Było ale nie mineło
Czasem jak się czepi człowieka to trwa do końca...
Tak mi tej ławki wśród bzów brakuje,
i altanki omszałej ze starości.
Gdzie alejkami noc spaceruje,
a Księżyc w nowiu płacze w samotności.
Słyszę jej głos,zapach lipy czuję-
nie umiem zapomnieć miłości Boże .
Jeszcze po latach w snach eksploduję,
gdy śnię o sercach wyrytych na korze.
Tęsknota nie krwawi i nie boli,
choć wspomnienia mają blizny ogromne.
Moje serce wytrwa w swej niedoli-
ja zaś Twych oczu nigdy nie zapomnę...
Komentarze (24)
Po prostu pięknie i piękny wiersz i ta altanka ..
omszała ze starości i człowiek pełen energii i
miłości ..
trafnie ujęta forma przekazu...
Ładny rozmarzony wiersz z nutka tęsknoty.
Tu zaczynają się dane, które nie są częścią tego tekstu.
(** * addSortBy: the sort-key store and the hierarchical row sorter

    A shallow embedding of [src/lib/plugins/addSortBy.ts]:
    - [createSortKeysStore] ([toggleId], [clearId]) as transitions on the
      list of sort keys held by the store;
    - [getSortedRows] as a function in an error monad (a [TypeError] is
      the only exception the code can raise), over rows whose cells are
      looked up in a finite map; [Array.prototype.sort], which it
      calls, is the engine's: it is any sort that reorders the array
      and meets what ECMAScript asks of it, and two such sorts are
      given, the one of V8 among them;
    - the same function over an explicit object store, to speak about
      what it writes, with the proof that it computes what the first
      one computes;
    - the ['thead.tr.th'] hook's [toggle] and [clear] props. *)

From Stdlib Require Import ZArith Lia.
From stdpp Require Import gmap strings list fin_maps sorting.

Set Warnings "-register-all".
Open Scope Z_scope.

(** ** Results of code that may throw *)

Inductive result (A : Type) : Type :=
| Ok (a : A)
| TypeError.
Arguments Ok {A} a.
Arguments TypeError {A}.

Definition rbind {A B} (r : result A) (f : A → result B) : result B :=
  match r with
  | Ok a => f a
  | TypeError => TypeError
  end.

Notation "'let*' x ':=' r 'in' k" := (rbind r (λ x, k))
  (at level 10, x name, r at level 100, k at level 200, only parsing).

Fixpoint mapM {A B} (f : A → result B) (l : list A) : result (list B) :=
  match l with
  | [] => Ok []
  | x :: l' => let* y := f x in let* ys := mapM f l' in Ok (y :: ys)
  end.

(** ** Sort keys *)

Inductive Order := asc | desc.

Module SortKey.
Record t := mk { id : string; order : Order }.
End SortKey.

Definition is_asc (o : Order) : bool :=
  match o with asc => true | desc => false end.

Definition is_desc (o : Order) : bool :=
  match o with asc => false | desc => true end.

(** [Array.prototype.findIndex]: the first index whose element satisfies
    the predicate, [-1] when there is none. *)
Fixpoint findIndex {A} (p : A → bool) (l : list A) : Z :=
  match l with
  | [] => -1
  | x :: l' =>
      if p x then 0
      else let i := findIndex p l' in if i =? -1 then -1 else i + 1
  end.

(** [Array.prototype.find]. *)
Fixpoint find {A} (p : A → bool) (l : list A) : option A :=
  match l with
  | [] => None
  | x :: l' => if p x then Some x else find p l'
  end.

(** [arr.slice(0, n)] and [arr.slice(n)] for a non-negative [n]. *)
Definition slice_to {A} (n : Z) (l : list A) : list A := take (Z.to_nat n) l.
Definition slice_from {A} (n : Z) (l : list A) : list A := drop (Z.to_nat n) l.

Record ToggleOptions := { multiSort : option bool }.

Definition has_id (id : string) (key : SortKey.t) : bool :=
  String.eqb (SortKey.id key) id.

(** The updater run by [toggleId]; [multiSort] defaults to [true].  The
    element at [keyIdx] exists whenever [keyIdx] is not [-1]
    ([findIndex_lookup]), so the [None] branches are never taken. *)
Definition toggleId (id : string) (options : ToggleOptions)
    (sortKeys : list SortKey.t) : list SortKey.t :=
  let multiSort := default true (multiSort options) in
  let keyIdx := findIndex (has_id id) sortKeys in
  if negb multiSort then
    if keyIdx =? -1 then [SortKey.mk id asc]
    else
      match sortKeys !! Z.to_nat keyIdx with
      | Some key =>
          if is_asc (SortKey.order key) then [SortKey.mk id desc] else []
      | None => []
      end
  else
    if keyIdx =? -1 then sortKeys ++ [SortKey.mk id asc]
    else
      match sortKeys !! Z.to_nat keyIdx with
      | Some key =>
          if is_asc (SortKey.order key) then
            slice_to keyIdx sortKeys ++ [SortKey.mk id desc]
              ++ slice_from (keyIdx + 1) sortKeys
          else slice_to keyIdx sortKeys ++ slice_from (keyIdx + 1) sortKeys
      | None => sortKeys
      end.

(** The updater run by [clearId]. *)
Definition clearId (id : string) (sortKeys : list SortKey.t) : list SortKey.t :=
  let keyIdx := findIndex (has_id id) sortKeys in
  if keyIdx =? -1 then sortKeys
  else slice_to keyIdx sortKeys ++ slice_from (keyIdx + 1) sortKeys.

(** The order shown for a column: [$sortKeys.find(k => k.id === id)?.order]. *)
Definition orderOf (id : string) (sortKeys : list SortKey.t) : option Order :=
  SortKey.order <$> find (has_id id) sortKeys.

(** Calls made on the store through [toggleId] and [clearId]. *)
Inductive StoreCall :=
| CallToggle (id : string) (options : ToggleOptions)
| CallClear (id : string).

Definition callStore (c : StoreCall) (sortKeys : list SortKey.t) : list SortKey.t :=
  match c with
  | CallToggle id options => toggleId id options sortKeys
  | CallClear id => clearId id sortKeys
  end.
(** * BitcoinAnalyzer (src/analyzer.py): a shallow embedding and its properties

    The analyzer walks the transaction graph around a set of seed
    addresses level by level, keeps per-address time windows that decide
    which transactions are relevant, records sender/receiver edges in a
    directed graph and finally prunes that graph to the nodes lying between
    seeds.

    Python data is rendered as follows: [int] is [Z] (unbounded), [str] is
    [string], a [set] of addresses is a [gset string], a [dict] is a [gmap],
    a [list] is a [list].  A JSON field read with [.get] is an [option]. *)

From Stdlib Require Import ZArith.
From stdpp Require Import gmap strings list fin_maps fin_sets relations sorting pretty.

Local Open Scope string_scope.
Local Open Scope list_scope.
Local Open Scope Z_scope.

(** ** Data model *)

(** The JSON records returned by the lookup service, as far as the analyzer
    reads them.  Every field is read with [dict.get], so every field may be
    absent. *)
Record prev_out_t := PrevOut { po_addr : option string }.
Record input_t := Input { in_prev_out : option prev_out_t }.
Record output_t := Output { out_addr : option string }.

Record tx_t := Tx {
  tx_time_field : option Z;
  tx_hash_field : option string;
  tx_inputs_field : option (list input_t);
  tx_out_field : option (list output_t)
}.

(** Attributes of an edge: [tx_hash=tx.get('hash')], [time=tx_time]. *)
Record edge_attr := EdgeAttr { attr_tx_hash : option string; attr_time : Z }.

(** ** networkx.DiGraph, as far as the analyzer uses it

    A node set and a dictionary from ordered pairs to the attribute
    dictionary of the edge. *)
Record DiGraph := MkDiGraph {
  nodes : gset string;
  edges : gmap (string * string) edge_attr
}.

Definition empty_graph : DiGraph := MkDiGraph ∅ ∅.

Definition has_edge (G : DiGraph) (u v : string) : bool :=
  bool_decide (is_Some (edges G !! (u, v))).

(** [G.add_nodes_from(ns)] *)
Definition add_nodes_from (G : DiGraph) (ns : gset string) : DiGraph :=
  MkDiGraph (nodes G ∪ ns) (edges G).

(** [G.add_edge(u, v, tx_hash=h, time=t)]: both endpoints become nodes, and
    the attributes of an existing edge are overwritten. *)
Definition add_edge (G : DiGraph) (u v : string) (a : edge_attr) : DiGraph :=
  MkDiGraph ({[u]} ∪ ({[v]} ∪ nodes G)) (<[(u, v) := a]> (edges G)).

(** Every edge joins two nodes: the invariant networkx maintains. *)
Definition graph_wf (G : DiGraph) : Prop :=
  ∀ u v, is_Some (edges G !! (u, v)) → u ∈ nodes G ∧ v ∈ nodes G.

(** The edge relation and reachability along directed edges. *)
Definition edge_rel (G : DiGraph) (u v : string) : Prop :=
  is_Some (edges G !! (u, v)).

Definition reaches (G : DiGraph) : relation string := rtc (edge_rel G).

(** ** The analyzer object *)

Record BitcoinAnalyzer := MkAnalyzer {
  initial_addresses : gset string;
  max_level : Z;
  graph : DiGraph;
  visited_addresses : gset string;
  all_transactions : list tx_t;
  address_constraints : gmap string (list (Z * Z));
  (** not a field of the Python object: how many HTTP requests the run has
      issued so far, so that the outside world may answer each request
      differently *)
  requests_made : nat
}.

Definition set_graph (self : BitcoinAnalyzer) (G : DiGraph) : BitcoinAnalyzer :=
  MkAnalyzer (initial_addresses self) (max_level self) G
    (visited_addresses self) (all_transactions self)
    (address_constraints self) (requests_made self).

Definition set_visited (self : BitcoinAnalyzer) (V : gset string) : BitcoinAnalyzer :=
  MkAnalyzer (initial_addresses self) (max_level self) (graph self)
    V (all_transactions self) (address_constraints self) (requests_made self).

Definition set_transactions (self : BitcoinAnalyzer) (l : list tx_t) : BitcoinAnalyzer :=
  MkAnalyzer (initial_addresses self) (max_level self) (graph self)
    (visited_addresses self) l (address_constraints self) (requests_made self).

Definition set_constraints (self : BitcoinAnalyzer)
    (c : gmap string (list (Z * Z))) : BitcoinAnalyzer :=
  MkAnalyzer (initial_addresses self) (max_level self) (graph self)
    (visited_addresses self) (all_transactions self) c (requests_made self).

Definition set_requests (self : BitcoinAnalyzer) (n : nat) : BitcoinAnalyzer :=
  MkAnalyzer (initial_addresses self) (max_level self) (graph self)
    (visited_addresses self) (all_transactions self)
    (address_constraints self) n.

(** ** Constraint store *)

(** [add_constraint]: create the list if the address has none, then append. *)
Definition add_constraint (self : BitcoinAnalyzer) (addr : string)
    (min_ts max_ts : Z) : BitcoinAnalyzer :=
  let c := address_constraints self in
  let c := match c !! addr with
           | None => <[addr := []]> c
           | Some _ => c
           end in
  set_constraints self (<[addr := default [] (c !! addr) ++ [(min_ts, max_ts)]]> c).

(** The [for] loop of [is_tx_relevant]: return at the first window that
    contains the time. *)
Fixpoint any_window (ws : list (Z * Z)) (tx_time : Z) : bool :=
  match ws with
  | [] => false
  | (min_ts, max_ts) :: ws' =>
      if bool_decide (min_ts ≤ tx_time ∧ tx_time ≤ max_ts) then true
      else any_window ws' tx_time
  end.

Definition is_tx_relevant (self : BitcoinAnalyzer) (addr : string) (tx_time : Z) : bool :=
  match address_constraints self !! addr with
  | None => false
  | Some ws => any_window ws tx_time
  end.

(** ** [__init__] *)

(** A [datetime], as far as the constructor reads it: [int(d.timestamp())]. *)
Record datetime := DateTime { timestamp : Z }.

(** ** The world outside the analyzer

    Two things are not fixed by the program text: the order in which Python
    iterates over a [set], and what the lookup service answers.  Both are
    fields of a [Runtime]; every result below holds for every [Runtime]. *)

(** What [response.json()] gives: it raises, or it is a dictionary whose
    ['txs'] key may be missing. *)
Inductive json_body :=
  | JsonInvalid
  | JsonDict (txs : option (list tx_t)).

(** What [requests.get(url)] gives: it raises, or it returns a response. *)
Inductive http_result :=
  | RequestException
  | Response (status_code : Z) (body : json_body).

Class Runtime := MkRuntime {
  (** [list(s)] and [for x in s] for a set [s]: some enumeration of [s] *)
  set_order : gset string → list string;
  set_order_perm : ∀ S, set_order S ≡ₚ elements S;
  (** the answer to the [n]-th request of the run, for the given URL *)
  requests_get : nat → string → http_result
}.

(** The outcome of a block that may raise. *)
Inductive result (A : Type) :=
  | Ok (a : A)
  | Raised.
Arguments Ok {A} a.
Arguments Raised {A}.

Section Engine.
Context {R : Runtime}.

Definition default_end_ts : Z := 99999999999.

Definition init (initial : list string) (max_lvl : Z)
    (start_date end_date : option datetime) : BitcoinAnalyzer :=
  let initial_set : gset string := list_to_set initial in
  let self := MkAnalyzer initial_set max_lvl empty_graph ∅ [] ∅ 0%nat in
  let start_ts := match start_date with Some d => timestamp d | None => 0 end in
  let end_ts := match end_date with Some d => timestamp d | None => default_end_ts end in
  foldl (λ self addr, add_constraint self addr start_ts end_ts) self
        (set_order initial_set).

(** ** [fetch_batch_transactions] *)

(** ['|'.join(addresses)] *)
Fixpoint join_bar (addresses : list string) : string :=
  match addresses with
  | [] => ""
  | [a] => a
  | a :: rest => a +:+ "|" +:+ join_bar rest
  end.

Definition batch_url (addresses : list string) : string :=
  "https://blockchain.info/multiaddr?active=" +:+ join_bar addresses +:+ "&n=100".

(** The body of the [try] block. *)
Definition fetch_try (resp : http_result) : result (list tx_t) :=
  match resp with
  | RequestException => Raised
  | Response status_code body =>
      if bool_decide (status_code = 200) then
        match body with
        | JsonInvalid => Raised
        | JsonDict txs => Ok (default [] txs)
        end
      else Ok []
  end.

(** The whole method: [except Exception] turns whatever the block raised
    into the empty list.  An empty batch issues no request. *)
Definition fetch_batch_transactions (self : BitcoinAnalyzer)
    (addresses : list string) : list tx_t * BitcoinAnalyzer :=
  match addresses with
  | [] => ([], self)
  | _ =>
      let resp := requests_get (requests_made self) (batch_url addresses) in
      let self := set_requests self (S (requests_made self)) in
      match fetch_try resp with
      | Ok txs => (txs, self)
      | Raised => ([], self)
      end
  end.
(** * Supysonic: the transcoding and streaming pipeline of [api/media.py]

    A shallow embedding of [prepare_transcoding_cmdline] and of the
    [/stream] endpoint [stream_media] with its nested generators
    [transcode], [kill_processes] and [handle_transcoding].

    Python values are modelled as follows: [str] as [string], [int] as [Z],
    [None]-or-value as [option], a [dict] as a [gmap], a raised exception as
    the [Error] branch of [result].  Behaviour of the Python standard library
    and of the operating system that the endpoint relies on is collected in
    the class [Host]. *)

From Stdlib Require Import ZArith String Ascii List Bool Lia.
From Stdlib Require Import DecimalString DecimalZ.
From stdpp Require Import gmap strings.
Import ListNotations.

Local Open Scope string_scope.

(** ** Python primitives *)

Module Py.

(** Truth value of an optional string: [None] and [""] are falsy. *)
Definition truthy_str (o : option string) : bool :=
  match o with
  | Some EmptyString => false
  | Some _ => true
  | None => false
  end.

(** Truth value of an optional integer: [None] and [0] are falsy. *)
Definition truthy_int (o : option Z) : bool :=
  match o with
  | Some z => negb (z =? 0)%Z
  | None => false
  end.

(** Truth value of an optional list: [None] and [[]] are falsy. *)
Definition truthy_list {A} (o : option (list A)) : bool :=
  match o with
  | Some (_ :: _) => true
  | _ => false
  end.

(** [a or b] on optional strings. *)
Definition or_str (a b : option string) : option string :=
  if truthy_str a then a else b.

(** [str(n)] for an [int]. *)
Definition str_int (n : Z) : string :=
  NilZero.string_of_int (Z.to_int n).

(** [s.replace(old, new)] for a non-empty [old]: occurrences are found
    left to right and do not overlap.  [skip] counts the characters of a
    match that are still to be dropped. *)
Fixpoint replace_from (old new : string) (skip : nat) (s : string) : string :=
  match s with
  | EmptyString => EmptyString
  | String c s' =>
      match skip with
      | S k => replace_from old new k s'
      | O =>
          if String.prefix old s
          then new ++ replace_from old new (String.length old - 1) s'
          else String c (replace_from old new 0 s')
      end
  end.

(** With an empty [old], Python inserts [new] before every character and
    at the end. *)
Fixpoint interleave (new s : string) : string :=
  match s with
  | EmptyString => new
  | String c s' => new ++ String c (interleave new s')
  end.

Definition replace (old new s : string) : string :=
  match old with
  | EmptyString => interleave new s
  | _ => replace_from old new 0 s
  end.

(** [c in s] for a character. *)
Fixpoint contains_char (c : ascii) (s : string) : bool :=
  match s with
  | EmptyString => false
  | String d s' => Ascii.eqb c d || contains_char c s'
  end.

End Py.

(** ** The host: library and operating-system behaviour

    These functions belong to Python's standard library and to the
    operating system, not to the program; the endpoint is parametric in
    them. *)

Class Host := {
  (** [str.lower] *)
  py_lower : string -> string;
  (** [int(s)]; [None] stands for [ValueError] *)
  py_int : string -> option Z;
  (** [mimetypes.guess_type(name, False)[0]] *)
  guess_type : string -> option string;
  (** [shlex.split]; [None] stands for [ValueError] *)
  shlex_split : string -> option (list string);
  (** whether [subprocess.Popen] starts the command ([false]: [OSError]) *)
  popen_ok : list string -> bool
}.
Miłość żyje
we wspomnieniach. Pozdrawiam :)
bardzo romantycznie:)
-- i tak romantycznie i cieplutko jakoś...ech... te
wspomnienia..
- :)
Wielka miłość nie mija i nie umiera, jest z nami do
końca naszych dni.
Bardzo ładny wiersz.
Slodko-gorzka taka niewola. Pieknie piszesz.
Serdecznosci.
Romantycznie i pięknie.
Pozdrawiam walentynkowo.
Piękny, rozmarzony wiersz.
Tak, tęsknota czasem boli..... Pozdrawiam serdecznie
i walentynkowo:)))
Bardzo ładnie o ławce i wyrytych sercach na korze.
Pamętam takie chwile, miejsca, osoby:)
Czasu nie cofniesz mimo szczerych chęci,
co było, minęło, zostaje w pamięci!
Pozdrawiam!
Ciepło, romantycznie, tak jak dzisiaj trzeba.
Pozdrawiam.
Ładna, ciepła nostalgia
Pięknie :o)
Piękna ta twoja miłość.
Pozdrawiam:)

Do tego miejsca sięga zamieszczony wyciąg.